Video: Düşüncenin gücüyle gerçeklik nasıl değiştirilir?

Video: Düşüncenin gücüyle gerçeklik nasıl değiştirilir?
Video: Asynchronous Code Execution Under the Hood - Burak Güneli 2024, Mayıs
Anonim

Dr. Joe Dispenza, bilincin gerçeklik üzerindeki etkisini bilimsel bir bakış açısıyla inceleyen ilk kişilerden biriydi. Madde ve zihin arasındaki ilişkiye dair teorisi, Sinyali Neler Yaptığını Biliyoruz belgeselinin yayınlanmasından sonra ona dünya çapında ün kazandırdı.

Joe Dispenza'nın en önemli keşfi, beynin fiziksel ve zihinsel deneyimler arasında ayrım yapmamasıdır. Kabaca söylemek gerekirse, "gri maddenin" hücreleri kesinlikle gerçeği ayırt etmez, yani. malzeme, hayali olandan, yani. düşüncelerden!
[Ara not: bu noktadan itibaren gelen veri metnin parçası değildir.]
(** * NormateAI results experience: polling, perspective visibility,
    PDF export and the chat sidebar.

  A shallow embedding of the client-side controller code
  ([lib/api.ts], the results page and [ChatSidebar]) together with the
  properties of its polling loop, visibility table, export pagination and
  chat transcript. *)

From Stdlib Require Import String Ascii.
From Stdlib Require Import List Bool Arith NArith ZArith QArith Qround Lia Lqa.
Import ListNotations.

Local Close Scope Q_scope.
Local Open Scope nat_scope.

(* ===================================================================== *)
(** ** JavaScript strings and values *)
(* ===================================================================== *)

Module Js.

(** A JavaScript string is a sequence of UTF-16 code units. *)
Definition jsstring := list N.

(** String literals of the source (all of them are ASCII). *)
Definition lit (s : string) : jsstring :=
  map N_of_ascii (list_ascii_of_string s).

(** ECMAScript [WhiteSpace] and [LineTerminator] code points, the ones
    [String.prototype.trim] strips.  All live in the basic plane. *)
Definition isWhiteSpace (c : N) : bool :=
  ((9 <=? c) && (c <=? 13) || (c =? 32) || (c =? 160) || (c =? 5760)
   || (8192 <=? c) && (c <=? 8202)
   || (c =? 8232) || (c =? 8233) || (c =? 8239) || (c =? 8287)
   || (c =? 12288) || (c =? 65279))%N.

Fixpoint trimStart (s : jsstring) : jsstring :=
  match s with
  | [] => []
  | c :: t => if isWhiteSpace c then trimStart t else s
  end.

Definition trimEnd (s : jsstring) : jsstring := rev (trimStart (rev s)).

Definition trim (s : jsstring) : jsstring := trimEnd (trimStart s).

(** Truthiness of a string: every string but the empty one. *)
Definition truthy_string (s : jsstring) : bool :=
  match s with [] => false | _ :: _ => true end.
Lemma test_message_body_logs (get_json : outcome json) :
  logs backend_call
    (data <- lift get_json ;;
     message <- lift (py_get data (u "message") (JStr [])) ;;
     if negb (json_truthy message)
     then ret (JObj [(u "error", JStr (u "Message is required"))], 400%Z)
     else
       response <-
         OpenAIService.generate_response_any unicode_lower w openai_service
           message ;;
       ret (JObj [(u "response", json_of_value response)], 200%Z)).
Proof.
  apply logs_bind; [apply logs_lift|]. intros data.
  apply logs_bind; [apply logs_lift|]. intros message.
  destruct (negb _); [apply logs_ret|].
  apply logs_bind; [apply generate_response_any_logs|].
  intros response. apply logs_ret.
Qed.

Lemma test_message_body_answers (get_json : outcome json) :
  ensures
    (fun r => r = message_required
              \/ exists v, r = (JObj [(u "response", v)], 200%Z))
    (data <- lift get_json ;;
     message <- lift (py_get data (u "message") (JStr [])) ;;
     if negb (json_truthy message)
     then ret (JObj [(u "error", JStr (u "Message is required"))], 400%Z)
     else
       response <-
         OpenAIService.generate_response_any unicode_lower w openai_service
           message ;;
       ret (JObj [(u "response", json_of_value response)], 200%Z)).
Proof.
  apply ensures_bind. intros data.
  apply ensures_bind. intros message.
  destruct (negb _); [apply ensures_ret; now left|].
  apply ensures_bind. intros response.
  apply ensures_ret. right. eauto.
Qed.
Doktorun bilinç ve nörofizyoloji alanındaki araştırmasının trajik bir deneyimle başladığını çok az kişi biliyor. Joe Dispenza'ya bir araba çarptıktan sonra doktorlar, hasarlı omurları daha sonra ömür boyu ağrıya yol açabilecek bir implantla sabitlemesini önerdi. Ancak bu şekilde doktorlara göre tekrar yürüyebildi.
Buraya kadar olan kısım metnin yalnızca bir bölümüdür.